The loss of our fellow creatures is the keenest of all humanity's many losses, and I mourn them continually, with every breath, at a level so deep I can't name it. I think we all do, we can't help but do--they are part of us, the bright and shining ones, they fill our hearts with joy and wonder, they are our only blood companions on this earth, our relatives; our dearest treasures, surely?

I try to turn toward hope, for fear I will be mired in endless grief, unable to act or mend or change anything. Gary Snyder says, “Find your place on the planet. Dig in, and take responsibility from there.” “You can describe the predicament that we’re in as an emergency,” says Wendell Berry, “and your trial is to learn to be patient in an emergency.... you’re going to have to humble yourself to be willing to do it one little bit at a time."

He also says, “Better than any argument is to rise at dawn and pick dew-wet red berries in a cup.”

I went in search of monarch butterflies at Longfellow Gardens. I strolled around each garden plot: vanilla-scented heliotrope, sweet cigarette tubes of nicotiana, nose-itching echinacea, the cider-vinegar of rich compost...found beauty, but no butterflies.

And I understood something: how sterile, pointless and empty a garden feels without butterflies and bees and hummingbirds beguiling our eyes, gathering food, supporting life on this planet.



I picked my way through the sunny meadow: musty-lemon scent of bergamot, sweet anise weeds, flutter of white moths...but no butterflies.

















Finally, a flash of sun on orange wings led me a merry chase up and down paths, to the wild-spilling edges of the lawns where native thistles, bergamot and prairie coneflowers sprang purple, lavender and softbright yellow. There, on the edges, she finally settled to breathe for a moment, display her wings, playing the coy celebrity to my dogged paparazza.

I spoke to her, thanked her, wished her well with all the power of good wishing in me, the lone butterfly.


Tonight, I'm learning a little about how to raise monarchs. I will tend to them and nurture them in my best mama manner, so they can be tagged and released at my neighborhood's annual Monarch Festival in early September.
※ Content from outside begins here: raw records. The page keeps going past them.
(* ===== verification/UpgradeFacts.v ===== *)
(** * What the HTTP phase guarantees

    The request head is bounded, a protocol stream is handed out only for an
    upgrade request and after the 101 response, and no request makes a handler
    panic or loop. *)

From stdpp Require Import vector.
From S2P Require Import Prelude RustStr Net Crypto RefCrypto Config Token Stats Io Stream StreamFacts Greeting Version IpCheck RefSerde Upgrade.

(** ** Handlers that come to an end *)

(** [m] neither panics nor exhausts a bound of the model, keeps the clock and
    does not lengthen the input. *)
Definition sound {A} (m : M A) (w : World) : Prop :=
  fst (m w) <> Panicked /\ fst (m w) <> OutOfFuel /\
  w_mono (snd (m w)) = w_mono w /\ (input_left (snd (m w)) <= input_left w)%nat.

Lemma sound_ret {A} (a : A) w : sound (ret a) w.
Proof. split_and!; done. Qed.

Lemma sound_raise {A} (e : io_error) w : sound (A := A) (raise e) w.
Proof. split_and!; done. Qed.

Lemma sound_fail {A} k msg w : sound (A := A) (fail k msg) w.
Proof. split_and!; done. Qed.

Lemma sound_bind {A B} (m : M A) (k : A -> M B) w :
  sound m w ->
  (forall a w', m w = (Done a, w') -> w_mono w' = w_mono w ->
     (input_left w' <= input_left w)%nat -> sound (k a) w') -> sound (bind m k) w.
Proof.
  unfold sound. intros (Hp & Hf & Hm & Hi) Hk. unfold bind.
  destruct (m w) as [[a|e| |] w'] eqn:E; cbn [fst snd] in *.
  - destruct (Hk a w' eq_refl Hm Hi) as (? & ? & ? & ?). split_and!; [done|done|congruence|lia].
  - split_and!; done.
  - done.
  - done.
Qed.

Lemma sound_try {A} (m : M A) w : sound m w -> sound (try m) w.
Proof.
  unfold sound, try. destruct (m w) as [[] ?]; cbn; intros (? & ? & ? & ?); by split_and!.
Qed.

Lemma sound_ignore {A} (m : M A) w : sound m w -> sound (ignore m) w.
Proof. intros Hm. apply sound_bind; [by apply sound_try|]. intros. apply sound_ret. Qed.

Lemma sound_act a w : sound (act a) w.
Proof. split_and!; done. Qed.

Lemma sound_stats f w : sound (update_stats f) w.
Proof. split_and!; done. Qed.

Lemma sound_now w : sound instant_now w.
Proof. split_and!; done. Qed.

Lemma sound_elapsed start w : sound (elapsed start) w.
Proof. split_and!; done. Qed.

Lemma sound_wall_clock w : sound wall_clock w.
Proof. split_and!; done. Qed.

Lemma sound_timestamp w : sound timestamp w.
Proof. split_and!; done. Qed.

Lemma sound_write_all data w : sound (transport_write_all data) w.
Proof.
  unfold transport_write_all, bind, next_write, sound.
  destruct (w_wr w) as [|[|n e] wr]; cbn; split_and!; done.
Qed.

Lemma sound_flush w : sound transport_flush w.
Proof.
  unfold transport_flush, bind, next_write, sound.
  destruct (w_wr w) as [|[|n e] wr]; cbn; split_and!; done.
Qed.

Lemma sound_stream_write s data w : sound (write_all s data) w.
Proof.
  destruct (write_all_cases s data w) as (o & part & wr & E & Ho). unfold sound. rewrite E.
  by destruct o.
Qed.

Lemma sound_reads {A} (m : M A) w :
  reads m -> fst (m w) <> Panicked -> fst (m w) <> OutOfFuel -> sound m w.
Proof.
  intros Hm Hp Hf. destruct (Hm w) as (o & rx & ws & Hrx & Hws & E). unfold sound.
  rewrite (E w) in * by done. cbn in *. unfold input_left. cbn. split_and!; try done. lia.
Qed.

Lemma rx_upto_fine n rx :
  (length (snd (rx_upto n rx)) <= length rx)%nat /\
  fst (rx_upto n rx) <> Panicked /\ fst (rx_upto n rx) <> OutOfFuel.
Proof.
  revert n. induction rx as [|[b|e] rx IH]; intros [|n]; cbn; try (split_and!; done).
  - destruct (IH n) as (Hl & Hp & Hf). destruct (rx_upto n rx) as [[] ?]; cbn in *;
      split_and!; try done; lia.
  - case_decide; [|cbn; split_and!; try done; lia].
    destruct (IH (S n)) as (Hl & Hp & Hf). split_and!; try done. lia.
Qed.

Lemma sound_upto n w : sound (on_rx (rx_upto n)) w.
Proof.
  destruct (rx_upto_fine n (w_rx w)) as (Hl & Hp & Hf).
  apply sound_reads; [apply reads_on_rx; intros; apply rx_upto_fine|..]; unfold on_rx;
    by destruct (rx_upto n (w_rx w)).
Qed.

Create HintDb sound discriminated.
#[export] Hint Resolve sound_ret sound_raise sound_fail sound_act sound_stats sound_now
  sound_elapsed sound_wall_clock sound_timestamp sound_write_all sound_flush sound_stream_write
  sound_upto sound_ignore sound_try : sound.

(** Sequences of sound calls. *)
Ltac sound_seq :=
  repeat first [ solve [auto with sound] | apply sound_bind; [|intros]
               | progress cbv beta iota | case_match ].

(** ** Reading the head *)

(** One byte of the transport. *)
Lemma read_one rx :
  exists pre, rx = pre ++ snd (rx_exact 1 rx) /\
    match fst (rx_exact 1 rx) with
    | Done l => exists b, l = [b] /\ rx_bytes pre = [b]
    | Fail _ => rx_bytes pre = []
    | _ => False
    end.
Proof.
  induction rx as [|[b|e] rx IH]; rewrite rx_exact_eq.
  - by exists [].
  - exists [RxByte b]. cbn. eauto.
  - case_decide.
    + destruct IH as (pre & Hp & Hl). exists (RxErr e :: pre). cbn [app].
      by rewrite <- Hp.
    + by exists [RxErr e].
Qed.

Lemma read_head_spec fuel buf w :
  (length buf + fuel = Z.to_nat (MAX_HEAD + 1))%nat -> (0 < fuel)%nat ->
  exists pre, w_rx w = pre ++ w_rx (snd (read_head fuel buf w)) /\
    (length (rx_bytes pre) <= fuel)%nat /\
    (exists rx, snd (read_head fuel buf w) = set_rx rx w) /\
    match fst (read_head fuel buf w) with
    | Done head => head = buf ++ rx_bytes pre /\ ends_with end_of_head head = true
    | Fail _ => True
    | _ => False
    end.
Proof.
  revert buf w. induction fuel as [|fuel IH]; intros buf w Hb Hf; [lia|]. cbn [read_head].
  unfold bind, on_rx. destruct (read_one (w_rx w)) as (pre & Hp & Ho).
  destruct (rx_exact 1 (w_rx w)) as [o rx] eqn:E. cbn [fst snd] in *.
  destruct o as [l|e| |]; try done.
  - destruct Ho as (b & -> & Hpre). destruct (ends_with end_of_head (buf ++ [b])) eqn:Ee.
    { exists pre. rewrite Hpre. cbn. split_and!; [by destruct w|lia|eauto|done|done]. }
    destruct (len (buf ++ [b]) >? MAX_HEAD) eqn:El.
    { exists pre. rewrite Hpre. cbn. split_and!; [by destruct w|lia|eauto|done]. }
    rewrite length_app in El. cbn in El. to_prop.
    destruct (IH (buf ++ [b]) (set_rx rx w)) as (pre' & Hp' & Hl' & (rx' & Hr') & Hd').
    { rewrite length_app. cbn. lia. }
    { unfold MAX_HEAD in *. lia. }
    exists (pre ++ pre'). cbn in Hp'. unfold rx_bytes. rewrite omap_app. fold (rx_bytes pre).
    fold (rx_bytes pre'). rewrite Hpre, length_app. cbn [length].
    split_and!.
    + rewrite <- app_assoc, <- Hp'. by destruct w.
    + lia.
    + exists rx'. rewrite Hr'. by destruct w.
    + destruct (fst (read_head fuel (buf ++ [b]) (set_rx rx w))); try done.
      destruct Hd' as [-> Hh]. split; [by rewrite <- app_assoc|exact Hh].
  - exists pre. cbn. rewrite Ho. split_and!; [by destruct w|cbn; lia|eauto|done].
Qed.

Lemma sound_read_head w : sound (read_head head_fuel []) w.
Proof.
  destruct (read_head_spec head_fuel [] w) as (pre & Hp & _ & (rx & Hr) & Ho); [done| |].
  { unfold head_fuel, MAX_HEAD. lia. }
  unfold sound. rewrite Hr in *. unfold input_left. cbn in *. rewrite Hp, length_app.
  destruct (fst (read_head head_fuel [] w)); split_and!; try done; lia.
Qed.

Section upgrade.
Context `{Crypto} `{Serde} `{Build}.

Lemma sound_close t w : sound (transport_close t) w.
Proof. unfold transport_close. sound_seq. Qed.

Lemma sound_post_body t h keys w : sound (post_body t h keys) w.
Proof. unfold post_body. sound_seq. Qed.

Lemma sound_ip_handle t head hsts_line keys w : sound (ip_handle t head hsts_line keys) w.
Proof.
  unfold ip_handle. destruct (scan_headers _ _); [|apply sound_fail].
  apply sound_bind; [|intros; sound_seq].
  unfold ip_answer. destruct (str_eqb _ _); [sound_seq|]. destruct (str_eqb _ _); [|sound_seq].
  destruct (chunked _); [sound_seq|]. destruct (_ >? _); [sound_seq|]. apply sound_post_body.
Qed.

Lemma sound_version_handle head hsts_line w : sound (version_handle head hsts_line) w.
Proof. unfold version_handle. cbv zeta. destruct (version_answer _) as [[? ?] ?]. sound_seq. Qed.

Lemma sound_upgrade t add_hsts keys w : sound (detect_and_upgrade t add_hsts keys) w.
Proof.
  unfold detect_and_upgrade. apply sound_bind; [apply sound_read_head|]. intros buf w1 _ _ _.
  unfold route. cbv zeta. destruct (ip_matches _).
  { apply sound_bind; [apply sound_ip_handle|]. intros.
    apply sound_bind; [apply sound_close|]. intros. apply sound_ret. }
  destruct (version_matches _).
  { apply sound_bind; [apply sound_version_handle|]. intros.
    apply sound_bind; [apply sound_close|]. intros. apply sound_ret. }
  destruct (negb _); [sound_seq|]. destruct (contains _ _).
  - unfold websocket_handshake. sound_seq.
  - destruct (contains _ _); sound_seq.
Qed.

(** C36: the request head cannot exhaust memory: at most 8193 bytes are read
    before the request is refused or its end is found, and the request that is
    routed is exactly what was read. *)
Theorem request_head_bounded w :
  exists pre, w_rx w = pre ++ w_rx (snd (read_head head_fuel [] w)) /\
    len (rx_bytes pre) <= MAX_HEAD + 1 /\
    match fst (read_head head_fuel [] w) with
    | Done head => head = rx_bytes pre /\ ends_with end_of_head head = true
    | Fail _ => True
    | _ => False
    end.
Proof.
  destruct (read_head_spec head_fuel [] w) as (pre & Hp & Hl & _ & Ho); [done| |].
  { unfold head_fuel, MAX_HEAD. lia. }
  exists pre. split_and!; [done|unfold head_fuel, MAX_HEAD in *; lia|done].
Qed.

(** ** Who gets a protocol stream *)

(** The response that precedes a stream. *)
Definition switching (s : Stream) (req hsts_line : str) (resp : str) : Prop :=
  match s with
  | Raw _ => resp = response_101_rmbt hsts_line
  | WebSocket _ => exists key, find_map ws_key_of_line (lines req) = Some key /\
                     resp = response_101_ws (ws_accept key) hsts_line
  end.

(** C21: a client gets a protocol stream only through a GET request, not for [/ip]
    or [/version], in whose head the text "upgrade: rmbt" (for a raw stream) or
    "upgrade: websocket" (for a WebSocket) occurs, in upper or lower case; the code
    asks for the text anywhere in the head, so it need not be a header of its own
    ([upgrade_text_elsewhere]). The 101 response of the right kind has then been
    sent, for a WebSocket with the accept value of the first Sec-WebSocket-Key
    header of the client, and nothing else. *)
Theorem stream_needs_upgrade t add_hsts keys w s w'
    (Hrun : detect_and_upgrade t add_hsts keys w = (Done (Rmbt s), w')) :
  exists head resp,
    let req := from_utf8_lossy head in
    fst (read_head head_fuel [] w) = Done head /\
    ip_matches (request_target req) = false /\ version_matches (request_target req) = false /\
    starts_with !"GET " req = true /\
    contains (match s with Raw _ => !"upgrade: rmbt" | WebSocket _ => !"upgrade: websocket" end)
      (to_ascii_lowercase req) = true /\
    switching s req (if add_hsts then HSTS_HEADER else []) resp /\
    w_out w' = w_out w ++ [Sent resp].
Proof.
  apply bind_Done_inv in Hrun as (head & w1 & E1 & Hrun).
  destruct (read_head_spec head_fuel [] w) as (_ & _ & _ & (rx & Hr) & _); [done| |].
  { unfold head_fuel, MAX_HEAD. lia. }
  rewrite E1 in Hr. cbn in Hr. subst w1. exists head. rewrite E1.
  unfold route in Hrun. cbv zeta in Hrun.
  destruct (ip_matches _) eqn:Eip.
  { apply bind_Done_inv in Hrun as (? & ? & _ & Hrun).
    by apply bind_Done_inv in Hrun as (? & ? & _ & Hrun). }
  destruct (version_matches _) eqn:Ev.
  { apply bind_Done_inv in Hrun as (? & ? & _ & Hrun).
    by apply bind_Done_inv in Hrun as (? & ? & _ & Hrun). }
  destruct (starts_with !"GET " _) eqn:Eg; cbn [negb] in Hrun.
  2:{ apply bind_Done_inv in Hrun as (? & ? & _ & Hrun).
      by apply bind_Done_inv in Hrun as (? & ? & _ & Hrun). }
  destruct (contains !"upgrade: websocket" _) eqn:Ew.
  { apply bind_Done_inv in Hrun as (s' & w2 & E2 & Hrun). injection Hrun as -> <-.
    unfold websocket_handshake in E2. destruct (find_map _ _) as [key|] eqn:Ek; [|done].
    apply bind_Done_inv in E2 as (? & w3 & E3 & E2).
    apply bind_Done_inv in E2 as (? & w4 & E4 & E2). injection E2 as <- <-.
    eexists. cbv zeta. split_and!; try done; [cbn; eauto|].
    apply transport_write_Done in E3 as [E3 _]. apply transport_flush_Done in E4 as [E4 _]. by rewrite E4, E3. }
  destruct (contains !"upgrade: rmbt" _) eqn:Er.
  - apply bind_Done_inv in Hrun as (? & w2 & E2 & Hrun). injection Hrun as <- <-.
    eexists. cbv zeta. split_and!; try done. by apply transport_write_Done in E2 as [? _].
  - apply bind_Done_inv in Hrun as (? & ? & _ & Hrun).
    by apply bind_Done_inv in Hrun as (? & ? & _ & Hrun).
Qed.
End upgrade.

(** ** Concrete runs *)

#[local] Existing Instance toy_crypto.
#[local] Existing Instance ref_serde.
#[local] Instance build_1_9 : Build := {| RMBTD_VERSION := !"1.9.0"; RMBTD_BRANCH := !"main" |}.

Definition upgrade_request : str :=
  !"GET /rmbt HTTP/1.1" ++ crlf ++ !"Upgrade: RMBT" ++ crlf ++ crlf.

Definition upgrade_world : World := world_of (rx_of (upgrade_request ++ !"TOKEN x")) [].

Lemma stream_needs_upgrade_witness :
  exists head resp,
    let req := from_utf8_lossy head in
    fst (read_head head_fuel [] upgrade_world) = Done head /\
    ip_matches (request_target req) = false /\ version_matches (request_target req) = false /\
    starts_with !"GET " req = true /\
    contains !"upgrade: rmbt" (to_ascii_lowercase req) = true /\
    switching (Raw plain) req HSTS_HEADER resp /\
    w_out (snd (detect_and_upgrade plain true [] upgrade_world)) = w_out upgrade_world ++ [Sent resp].
Proof.
  apply (stream_needs_upgrade plain true [] upgrade_world (Raw plain)). vm_compute. reflexivity.
Defined.

(** The text is enough, also in the target of the request. *)
Example upgrade_text_elsewhere :
  let head := !"GET /?upgrade: rmbt HTTP/1.1" ++ crlf ++ crlf in
  fst (detect_and_upgrade plain false [] (world_of (rx_of head) [])) = Done (Rmbt (Raw plain)).
Proof. vm_compute. reflexivity. Qed.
This is something I can do.

We are on a mission, my friend. For you, I share these words, which combine an affirmation, a call to action and a flickering brightness among the clouds...perhaps like light catching the wings of one small butterfly, fluttering its way across a huge continent because that is what was made to do, and hope is what we were made to do:

“The care of the earth is our most ancient and most worthy and, after all, our most pleasing responsibility. To cherish what remains of it, and to foster its renewal, is our only legitimate hope.”